The Districts of Pakistan (); are the third-order administrative divisions of Pakistan, below provinces and divisions, but forming the first-tier of local government. In total, there are 170 districts in Pakistan including the Capital Territory and the districts of Azad Kashmir and Gilgit Baltistan. These districts are further divided into Tehsils, Union Councils.

History
In 1947, when Pakistan gained independence there were 124 districts. In 1969, 2 new districts (Tangail and Patuakhali) in East Pakistan were formed totalling to 126. After the Independence of Bangladesh, Pakistan lost 20 of its districts and so there were 106 districts. In 2001, the number was reduced to 102 by the merger of the 5 districts of Karachi Central, Karachi East, Karachi South, Karachi West and Malir to form Karachi District.

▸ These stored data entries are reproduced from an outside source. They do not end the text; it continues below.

(* ===== verification/VtMonitor.v ===== *)
(** * The VT monitor: [src/ck-vt-monitor.c].

    Watch threads wait for console switches, push the number of the new VT on a
    queue and schedule an idle callback; the main loop's [process_queue] drains
    the queue, keeps the last event and changes the active number.  One step of
    the model is one critical section (or one statement on private data), and
    a run is any interleaving of steps.

    [poller] chooses between the two Linux builds: with [HAVE_SYS_VT_SIGNAL] one
    thread polls /sys/class/tty/tty0/active in a loop; without it there is one
    one-shot thread per VT, which waits with VT_WAITACTIVE. *)

From S2P Require Import Prelude.

Inductive tpc := T_wait | T_push | T_schedule | T_unregister.
#[export] Instance tpc_eq_dec : EqDecision tpc.
Proof. solve_decision. Defined.

(** A watch thread: the [num] it has, and where it is in [vt_thread_start]. *)
Record thread := { t_num : Z; t_pc : tpc }.

(** Where the main loop is in [process_queue], which holds the queue's lock
    throughout; [M_watch] and [M_emit] are inside [change_active_num]. *)
Inductive main_pc :=
| M_loop
| M_drained (data : option Z)
| M_watch (num : Z)
| M_emit (num : Z)
| M_finish.

(** [CkVtMonitorPrivate] ([process_queue_id] says whether it is not 0), the number
    of idle sources that wait in the main loop to call [process_queue], the threads, the
    kernel's active VT and whether it changed since it was last read, and the
    "active-changed" signals emitted. *)
Record CkVtMonitor := {
  active_num : Z;
  vt_thread_hash : gmap Z positive;
  event_queue : list Z;
  process_queue_id : bool;
  idle_source : nat;
  main : main_pc;
  threads : gmap positive thread;
  kernel_active : Z;
  kernel_changed : bool;
  emitted : list Z
}.

Definition set_threads (ts : gmap positive thread) (m : CkVtMonitor) : CkVtMonitor :=
  {| active_num := active_num m; vt_thread_hash := vt_thread_hash m; event_queue := event_queue m;
     process_queue_id := process_queue_id m; idle_source := idle_source m; main := main m;
     threads := ts; kernel_active := kernel_active m; kernel_changed := kernel_changed m;
     emitted := emitted m |}.
Definition set_hash (h : gmap Z positive) (m : CkVtMonitor) : CkVtMonitor :=
  {| active_num := active_num m; vt_thread_hash := h; event_queue := event_queue m;
     process_queue_id := process_queue_id m; idle_source := idle_source m; main := main m;
     threads := threads m; kernel_active := kernel_active m; kernel_changed := kernel_changed m;
     emitted := emitted m |}.
Definition set_queue (q : list Z) (m : CkVtMonitor) : CkVtMonitor :=
  {| active_num := active_num m; vt_thread_hash := vt_thread_hash m; event_queue := q;
     process_queue_id := process_queue_id m; idle_source := idle_source m; main := main m;
     threads := threads m; kernel_active := kernel_active m; kernel_changed := kernel_changed m;
     emitted := emitted m |}.
Definition set_sched (id : bool) (idle : nat) (m : CkVtMonitor) : CkVtMonitor :=
  {| active_num := active_num m; vt_thread_hash := vt_thread_hash m; event_queue := event_queue m;
     process_queue_id := id; idle_source := idle; main := main m;
     threads := threads m; kernel_active := kernel_active m; kernel_changed := kernel_changed m;
     emitted := emitted m |}.
Definition set_main (p : main_pc) (m : CkVtMonitor) : CkVtMonitor :=
  {| active_num := active_num m; vt_thread_hash := vt_thread_hash m; event_queue := event_queue m;
     process_queue_id := process_queue_id m; idle_source := idle_source m; main := p;
     threads := threads m; kernel_active := kernel_active m; kernel_changed := kernel_changed m;
     emitted := emitted m |}.
Definition set_active_num (n : Z) (m : CkVtMonitor) : CkVtMonitor :=
  {| active_num := n; vt_thread_hash := vt_thread_hash m; event_queue := event_queue m;
     process_queue_id := process_queue_id m; idle_source := idle_source m; main := main m;
     threads := threads m; kernel_active := kernel_active m; kernel_changed := kernel_changed m;
     emitted := emitted m |}.
Definition set_kernel (n : Z) (c : bool) (m : CkVtMonitor) : CkVtMonitor :=
  {| active_num := active_num m; vt_thread_hash := vt_thread_hash m; event_queue := event_queue m;
     process_queue_id := process_queue_id m; idle_source := idle_source m; main := main m;
     threads := threads m; kernel_active := n; kernel_changed := c; emitted := emitted m |}.
Definition emit_active_changed (n : Z) (m : CkVtMonitor) : CkVtMonitor :=
  {| active_num := active_num m; vt_thread_hash := vt_thread_hash m; event_queue := event_queue m;
     process_queue_id := process_queue_id m; idle_source := idle_source m; main := main m;
     threads := threads m; kernel_active := kernel_active m; kernel_changed := kernel_changed m;
     emitted := emitted m ++ [n] |}.
Definition set_thread (tid : positive) (t : thread) (m : CkVtMonitor) : CkVtMonitor :=
  set_threads (<[tid := t]> (threads m)) m.

Section monitor.
(** The build's variant, and [ck_get_max_num_consoles]. *)
Variable poller : bool.
Variable max_consoles : Z.

(** ** Adding watches *)

(** [ok]: whether the thread could be created.  The polling thread opens the
    sysfs file anew, and a newly opened one polls as changed. *)
Definition vt_add_watch_unlocked (ok : bool) (num : Z) (m : CkVtMonitor) : CkVtMonitor :=
  if ok then
    let tid := fresh (dom (threads m)) in
    set_hash (<[num := tid]> (vt_thread_hash m))
      (set_thread tid {| t_num := num; t_pc := T_wait |}
         (set_kernel (kernel_active m) (kernel_changed m || poller) m))
  else m.

Definition add_missing_watch (ok : Z → bool) (num : Z) (m : CkVtMonitor) : CkVtMonitor :=
  match vt_thread_hash m !! num with
  | None => vt_add_watch_unlocked (ok num) num m
  | Some _ => m
  end.

(** [for (i = 1; i < max_consoles; i++)], skipping the active console. *)
Fixpoint add_watches_from (ok : Z → bool) (i : Z) (n : nat) (m : CkVtMonitor) : CkVtMonitor :=
  match n with
  | 0 => m
  | S n =>
      add_watches_from ok (i + 1) n
        (if Z.eqb i (active_num m) then m else add_missing_watch ok i m)
  end.

Definition vt_add_watches (ok : Z → bool) (m : CkVtMonitor) : CkVtMonitor :=
  if poller then add_missing_watch ok 1 m
  else add_watches_from ok 1 (Z.to_nat (max_consoles - 1)) m.

(** ** Steps *)

Inductive step_label :=
| L_switch (n : Z)            (* the kernel switches to VT n *)
| L_wake (tid : positive)     (* a thread's wait succeeds *)
| L_wait_failed (tid : positive)
| L_push (tid : positive)
| L_schedule (tid : positive)
| L_unregister (tid : positive)
| L_drain                     (* the idle callback starts: process_queue *)
| L_change                    (* the test of change_active_num *)
| L_watch (ok : Z → bool)
| L_emit
| L_finish.

(** The thread's part of a step: its state must be [pc]. *)
Definition at_pc (pc : tpc) (tid : positive) (m : CkVtMonitor) : option thread :=
  match threads m !! tid with
  | Some t => if decide (t_pc t = pc) then Some t else None
  | None => None
  end.

Definition goto (pc : tpc) (t : thread) : thread := {| t_num := t_num t; t_pc := pc |}.

(** A wait succeeds: VT_WAITACTIVE when the VT is active, the poll when there
    was a change, whose number is read. *)
Definition wake (tid : positive) (t : thread) (m : CkVtMonitor) : option CkVtMonitor :=
  if poller then
    if kernel_changed m
    then Some (set_thread tid {| t_num := kernel_active m; t_pc := T_push |}
                 (set_kernel (kernel_active m) false m))
    else None
  else if Z.eqb (kernel_active m) (t_num t) then Some (set_thread tid (goto T_push t) m)
  else None.

Definition schedule_process_queue (m : CkVtMonitor) : CkVtMonitor :=
  if process_queue_id m then m else set_sched true (S (idle_source m)) m.

(** [process_queue], first part: only the last event is kept.  It returns FALSE, so
    its source will not call it again. *)
Definition process_queue_drain (m : CkVtMonitor) : option CkVtMonitor :=
  match main m with
  | M_loop =>
      match idle_source m with
      | S n => Some (set_main (M_drained (last (event_queue m)))
                       (set_queue [] (set_sched (process_queue_id m) n m)))
      | 0 => None
      end
  | _ => None
  end.

Definition change_active_num (m : CkVtMonitor) : option CkVtMonitor :=
  match main m with
  | M_drained None => Some (set_main M_finish m)
  | M_drained (Some num) =>
      if Z.eqb (active_num m) num then Some (set_main M_finish m)
      else Some (set_main (M_watch num) (set_active_num num m))
  | _ => None
  end.

Definition step (l : step_label) (m : CkVtMonitor) : option CkVtMonitor :=
  match l with
  | L_switch n => Some (set_kernel n true m)
  | L_wake tid => t ← at_pc T_wait tid m; wake tid t m
  | L_wait_failed tid => t ← at_pc T_wait tid m; Some (set_thread tid (goto T_unregister t) m)
  | L_push tid =>
      t ← at_pc T_push tid m;
      match main m with
      | M_loop => Some (set_thread tid (goto T_schedule t) (set_queue (event_queue m ++ [t_num t]) m))
      | _ => None
      end
  | L_schedule tid =>
      t ← at_pc T_schedule tid m;
      Some (set_thread tid (goto (if poller then T_wait else T_unregister) t)
              (schedule_process_queue m))
  | L_unregister tid =>
      t ← at_pc T_unregister tid m;
      Some (set_threads (delete tid (threads m))
              (set_hash (delete (t_num t) (vt_thread_hash m)) m))
  | L_drain => process_queue_drain m
  | L_change => change_active_num m
  | L_watch ok =>
      match main m with
      | M_watch num => Some (set_main (M_emit num) (vt_add_watches ok m))
      | _ => None
      end
  | L_emit =>
      match main m with
      | M_emit num => Some (set_main M_finish (emit_active_changed num m))
      | _ => None
      end
  | L_finish =>
      match main m with
      | M_finish => Some (set_main M_loop (set_sched false (idle_source m) m))
      | _ => None
      end
  end.

(** [ck_vt_monitor_init] with a console: the active VT was read before the
    watches are added, so the kernel may have moved on. *)
Definition ck_vt_monitor_init (active kernel : Z) (ok : Z → bool) : CkVtMonitor :=
  vt_add_watches ok
    {| active_num := active; vt_thread_hash := ∅; event_queue := []; process_queue_id := false;
       idle_source := 0; main := M_loop; threads := ∅; kernel_active := kernel;
       kernel_changed := true; emitted := [] |}.

Fixpoint run_steps (ls : list step_label) (m : CkVtMonitor) : option CkVtMonitor :=
  match ls with
  | [] => Some m
  | l :: ls => m ← step l m; run_steps ls m
  end.

Inductive vt_reachable (m0 : CkVtMonitor) : CkVtMonitor → Prop :=
| vr_init : vt_reachable m0 m0
| vr_step m m' l : vt_reachable m0 m → step l m = Some m' → vt_reachable m0 m'.
End monitor.

(** ** Switching and asking *)

Inductive CkVtMonitorError :=
| CK_VT_MONITOR_ERROR_GENERAL
| CK_VT_MONITOR_ERROR_ALREADY_ACTIVE
| CK_VT_MONITOR_ERROR_NO_CONSOLE.

(** [vfd]: the console descriptor, -1 if none; [activate]: VT_ACTIVATE. *)
Definition ck_vt_monitor_set_active (vfd : Z) (activate : Z → bool) (num : Z) (m : CkVtMonitor) :
    option CkVtMonitorError :=
  if Z.eqb num (active_num m) then Some CK_VT_MONITOR_ERROR_ALREADY_ACTIVE
  else if Z.eqb vfd (-1) then Some CK_VT_MONITOR_ERROR_NO_CONSOLE
  else if activate num then None
  else Some CK_VT_MONITOR_ERROR_GENERAL.

Definition ck_vt_monitor_get_active (vfd : Z) (m : CkVtMonitor) : option Z :=
  if Z.eqb vfd (-1) then None else Some (active_num m).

The number of districts rose to 106 again in December 2004, when four new districts were created in the province of Sindh of which one (Umerkot) had existed until 2000 and three districts (Kashmore, Qambar and Jamshoro) were newly created. The new districts were carved out of Mirpur Khas, Jacobabad, Larkana and Dadu Districts respectively. In May 2005, the Punjab provincial government created a new district by raising the status of Nankana Sahib from a tehsil of Sheikhupura District to a district in its own right. On 11 July 2011, the Sindh Government restored again the districts of Karachi South, Karachi East, Malir, Karachi West and Karachi Central, then later in 2013, the district of Korangi was carved out of Karachi East District. In Azad Jammu and Kashmir, a second-tier of government was formed from three administrative divisions into ten districts. In Gilgit–Baltistan, there are ten districts divided between the two regions of Gilgit and Baltistan. In 2018, Federally Administered Tribal Areas (FATA) was merged with Khyber Pakhtunkhwa province and FATA agencies were converted into districts.

Chagai is the largest district of Pakistan by area while Lahore District is the largest by population with a total population of 11,126,285 at the 2017 census. Quetta is the largest district of Balochistan by population with a total population of 2,275,699 at the 2017 census. Bahawalpur is the largest district of Punjab by area. Chitral is the largest by area and Peshawar is the largest by population from Khyber Pakhtunkhwa with the population of 4,269,079 at the Census 2017. Sindh's largest district by area is Tharparkar and by population its Karachi West with a population of 3,914,757 at the 2017 Census. The combined population of the six districts of Karachi division is over 16 million at the 2017 census, giving an average population for these six districts of Karachi division of over 2.675 million each. Neelum and Kotli are the largest districts of Azad Kashmir by area and population respectively. Gilgit is the largest by area and population both for Gilgit-Baltistan.

Administration

Deputy commissioner

A deputy commissioner (popularly abbreviated to "DC") is the executive head of the district. Deputy commissioners are appointed by the government from the Pakistan Administrative Service.

District council

A district council (or zila council) is a local government body at the district level.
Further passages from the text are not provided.